§ **Entries supplied**:
- - - -

(** The capture that ends between the two surrogates of the character at
    the head of [s]: the wildcard that opens [pat] takes the second. *)
Definition surrogate_split (pat s : string) : option string :=
  match s, pat with
  | String b1 (String b2 (String b3 (String b4 rest))), String p pat' =>
      if (240 <=? N_of_ascii b1) && Ascii.eqb p "." && match_atoms pat' rest
      then Some (high_surrogate b1 b2 b3)
      else None
  | _, _ => None
  end.

(** The group [(.+)] followed by the tail [pat]: greedy, so the longest
    capture after which [pat] matches. *)
Fixpoint capture_plus (pat s : string) : option string :=
  match s with
  | EmptyString => None
  | String c s' =>
      if starts_with_terminator s then None
      else match capture_plus pat s' with
           | Some v => Some (String c v)
           | None =>
               if negb (starts_with_continuation s') && match_atoms pat s'
               then Some (String c "")
               else surrogate_split pat s
           end
  end.

(** new RegExp(`terraform_(.+)${suffix}`).exec(s): the first position at
    which the pattern matches; the result is capture group 1, [None] is
    null. *)
Fixpoint re_exec (suffix s : string) : option string :=
  let here :=
    if String.prefix "terraform_" s
    then capture_plus suffix (string_drop 10 s)
    else None in
  match here with
  | Some v => Some v
  | None =>
      match s with
      | EmptyString => None
      | String _ s' => re_exec suffix s'
      end
  end.

(** ** The host and the libraries the program calls *)

(** unzipper.ParseOne(): a duplex stream.  Each chunk written to it
    yields the bytes it pushes downstream or makes it emit 'error'; the
    flag says that with these bytes the entry is complete and the output
    has ended, which can be before the input has.  The end of the input
    flushes what is left. *)
Record extractor : Type := Extractor {
  ex_state : Type;
  ex_init : ex_state;
  ex_write : ex_state -> string -> result (ex_state * string * bool);
  ex_end : ex_state -> result string
}.

(** What the os, crypto, unzipper and openpgp modules and the module
    ./hashiCorpKey provide, and how the host schedules the streams.

    [openpgp_verify] gives result.signatures, each with the outcome of
    its promise [verified]: resolved with true or false (null, for a key
    that is not known, counts as false under [!verified]), or rejected.

    [finish_lag] is a matter of timing: the number of chunks of the
    response that still pass the hasher between the chunk that completes
    the entry and the 'finish' event of the file. *)
Record host : Type := Host {
  os_platform : string;
  os_arch : string;
  os_homedir : string;
  publicKey : string;
  sha256_hex : string -> string;
  ParseOne : extractor;
  finish_lag : nat;
  pgp_signature : Type;
  pgp_key : Type;
  signature_read : string -> result pgp_signature;
  key_readArmored : string -> result (list pgp_key);
  openpgp_verify :
    string -> pgp_signature -> list pgp_key -> result (list (result bool))
}.

(** ** sha256Stream.js *)

(** The state of the crypto hash object is the input it was fed. *)
Record sha256Stream : Type := Sha256Stream { _hash : string }.

Definition sha256Stream_new : sha256Stream := {| _hash := "" |}.

(** _transform(data, encoding, callback): update the hash, pass the
    chunk on as it came. *)
Definition _transform (st : sha256Stream) (data : string) : sha256Stream * string :=
  ({| _hash := _hash st +:+ data |}, data).

Definition digest (h : host) (st : sha256Stream) : string := sha256_hex h (_hash st).

(** A hasher fed chunk after chunk: its state at the end and what it
    passed on. *)
Fixpoint feed (st : sha256Stream) (chunks : list string) : sha256Stream * list string :=
  match chunks with
  | [] => (st, [])
  | chunk :: rest =>
      let (st', data) := _transform st chunk in
      let (st'', passed) := feed st' rest in
      (st'', data :: passed)
  end.

(** ** superagent *)

(** What an awaited request gives for an exchange: the buffered body of
    a 2xx response (res.text, res.body), a rejection otherwise. *)
Definition received (x : exchange) : result string :=
  match x with
  | ReqError e => Throw e
  | Response status body fin =>
      match fin with
      | BodyError e => Throw e
      | BodyEnd =>
          if (200 <=? status) && (status <? 300)
          then Ok (String.concat "" body)
          else Throw (HttpError status)
      end
  end.

(** await request.get(url) *)
Definition request_get (url : string) : M string :=
  fun w => (received (net w url), log (EvGet url) w).

(** ** What the revisions of index.js share *)

Section Common.
Variable h : host.

Definition win : bool := String.eqb (os_platform h) "win32".

Definition EXE_SUFFIX : string := if win then ".exe" else "".
Definition INSTALL_DIR : string := path_join win (os_homedir h) ".tfvm".
Definition VERSIONS_DIR : string := path_join win INSTALL_DIR "versions".
Definition CURRENT_LINK : string :=
  path_join win INSTALL_DIR ("terraform" +:+ EXE_SUFFIX).

Definition getArch : result string :=
  if String.eqb (os_arch h) "ia32" then Ok "386"
  else if String.eqb (os_arch h) "x64" then Ok "amd64"
  else Throw (Error ("Unsupported architecture: " +:+ os_arch h)).

Definition getPlatform : result string :=
  if String.eqb (os_platform h) "win32" then Ok "windows"
  else if String.eqb (os_platform h) "darwin" then Ok "darwin"
  else if String.eqb (os_platform h) "linux" then Ok "linux"
  else Throw (Error ("Unsupported platform: " +:+ os_platform h)).

Definition getZipName (version : string) : result string :=
  match getPlatform with
  | Throw e => Throw e
  | Ok platform =>
      match getArch with
      | Throw e => Throw e
      | Ok arch =>
          Ok ("terraform_" +:+ version +:+ "_" +:+ platform +:+ "_" +:+ arch +:+ ".zip")
      end
  end.

Definition releases (version : string) : string :=
  "https://releases.hashicorp.com/terraform/" +:+ version +:+ "/".

Definition getExeUrl (version : string) : result string :=
  match getZipName version with
  | Throw e => Throw e
  | Ok zip => Ok (releases version +:+ zip)
  end.

Definition getSumsUrl (version : string) : string :=
  releases version +:+ "terraform_" +:+ version +:+ "_SHA256SUMS".

Definition getSigUrl (version : string) : string :=
  releases version +:+ "terraform_" +:+ version +:+ "_SHA256SUMS.sig".

Definition getPath (version : string) : string :=
  path_join win VERSIONS_DIR ("terraform_" +:+ version +:+ EXE_SUFFIX).

(** re.exec(path.basename(file))[1]: indexing null throws. *)
Definition getVersion (file : string) : result string :=
  match re_exec EXE_SUFFIX (path_basename win file) with
  | Some v => Ok v
  | None => Throw (TypeError "Cannot read property '1' of null")
  end.

Definition isInstalled (version : string) : M bool :=
  try_catch
    (await fs_stat (getPath version); ret true)
    (fun err =>
       if bool_decide (err_code err = Some ENOENT) then ret false else throw err).

Definition getCurrent : M (option string) :=
  try_catch
    (do file <- fs_readlink CURRENT_LINK;
     do v <- lift (getVersion file);
     ret (Some v))
    (fun err =>
       if bool_decide (err_code err = Some ENOENT) then ret None else throw err).

(** files.map(getVersion): the first name that throws ends the map. *)
Fixpoint map_getVersion (files : list string) : result (list string) :=
  match files with
  | [] => Ok []
  | f :: rest =>
      match getVersion f with
      | Throw e => Throw e
      | Ok v =>
          match map_getVersion rest with
          | Throw e => Throw e
          | Ok vs => Ok (v :: vs)
          end
      end
  end.

(** Array.prototype.sort() without a comparator: ascending by UTF-16
    code units. *)
Definition sort (l : list string) : list string := merge_sort le16 l.

Definition list' : M (list string) :=
  try_catch
    (do files <- fs_readdir win VERSIONS_DIR;
     do versions <- lift (map_getVersion files);
     ret (sort versions))
    (fun err =>
       if bool_decide (err_code err = Some ENOENT) then ret [] else throw err).

(** *** The install pipeline: request, hasher, extractor, file *)

Definition write_out (outputPath out : string) : M unit :=
  if String.eqb out "" then ret tt else fs_write outputPath out.

(** The output of the extractor has ended and the file is being
    closed.  Until its 'finish' resolves the promise with
    hashStream.digest('hex'), [lag] more chunks of the response pass the
    hasher and enter the extractor, whose output nobody reads any more;
    an 'error' of the request or of the extractor in that time still
    rejects the promise. *)
Fixpoint finishing (lag : nat) (hashStream : sha256Stream)
    (unzipStream : ex_state (ParseOne h)) (body : list string) (fin : body_end)
    : result string :=
  match lag with
  | O => Ok (digest h hashStream)
  | S lag' =>
      match body with
      | [] =>
          match fin with
          | BodyError e => Throw e
          | BodyEnd =>
              match ex_end (ParseOne h) unzipStream with
              | Throw e => Throw e
              | Ok _ => Ok (digest h hashStream)
              end
          end
      | chunk :: rest =>
          let (hashStream', data) := _transform hashStream chunk in
          match ex_write (ParseOne h) unzipStream data with
          | Throw e => Throw e
          | Ok (unzipStream', _, _) => finishing lag' hashStream' unzipStream' rest fin
          end
      end
  end.

(** req.pipe(hashStream).pipe(unzipStream), unzipStream.pipe(writeStream):
    every chunk of the response goes through the hasher, then into the
    extractor, whose output is appended to the file.  An 'error' of the
    request, the extractor or the file rejects the promise.  The file
    finishes when the output of the extractor ends: with the entry
    complete, or else with the input. *)
Fixpoint pump (outputPath : string) (hashStream : sha256Stream)
    (unzipStream : ex_state (ParseOne h)) (body : list string) (fin : body_end)
    : M string :=
  match body with
  | [] =>
      match fin with
      | BodyError e => throw e
      | BodyEnd =>
          match ex_end (ParseOne h) unzipStream with
          | Throw e => throw e
          | Ok out =>
              await write_out outputPath out;
              ret (digest h hashStream)
          end
      end
  | chunk :: rest =>
      let (hashStream', data) := _transform hashStream chunk in
      match ex_write (ParseOne h) unzipStream data with
      | Throw e => throw e
      | Ok (unzipStream', out, complete) =>
          await write_out outputPath out;
          if complete : bool
          then lift (finishing (finish_lag h) hashStream' unzipStream' rest fin)
          else pump outputPath hashStream' unzipStream' rest fin
      end
  end.

(** What the extractor writes to the file for a body: the output of
    every chunk up to the end of the entry, or else up to the end of the
    input and its flush. *)
Fixpoint extract_all (unzipStream : ex_state (ParseOne h)) (body : list string)
    : result string :=
  match body with
  | [] => ex_end (ParseOne h) unzipStream
  | chunk :: rest =>
      match ex_write (ParseOne h) unzipStream chunk with
      | Throw e => Throw e
      | Ok (unzipStream', out, complete) =>
          if complete : bool then Ok out
          else match extract_all unzipStream' rest with
               | Throw e => Throw e
               | Ok outs => Ok (out +:+ outs)
               end
      end
  end.

(** The chunks of a body that have passed the hasher when the file
    finishes: those up to the end of the entry and [finish_lag] more, or
    else all of them. *)
Fixpoint hashed (unzipStream : ex_state (ParseOne h)) (body : list string)
    : list string :=
  match body with
  | [] => []
  | chunk :: rest =>
      match ex_write (ParseOne h) unzipStream chunk with
      | Ok (unzipStream', _, false) => chunk :: hashed unzipStream' rest
      | _ => chunk :: take (finish_lag h) rest
      end
  end.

- - - -

§ **Work request**:
Nothing but the lines from the top of the entries above through the line with "String c s' =>" should be set down, each exactly as written.

§ **Result of this task**:
(** The capture that ends between the two surrogates of the character at
    the head of [s]: the wildcard that opens [pat] takes the second. *)
Definition surrogate_split (pat s : string) : option string :=
  match s, pat with
  | String b1 (String b2 (String b3 (String b4 rest))), String p pat' =>
      if (240 <=? N_of_ascii b1) && Ascii.eqb p "." && match_atoms pat' rest
      then Some (high_surrogate b1 b2 b3)
      else None
  | _, _ => None
  end.

(** The group [(.+)] followed by the tail [pat]: greedy, so the longest
    capture after which [pat] matches. *)
Fixpoint capture_plus (pat s : string) : option string :=
  match s with
  | EmptyString => None
  | String c s' =>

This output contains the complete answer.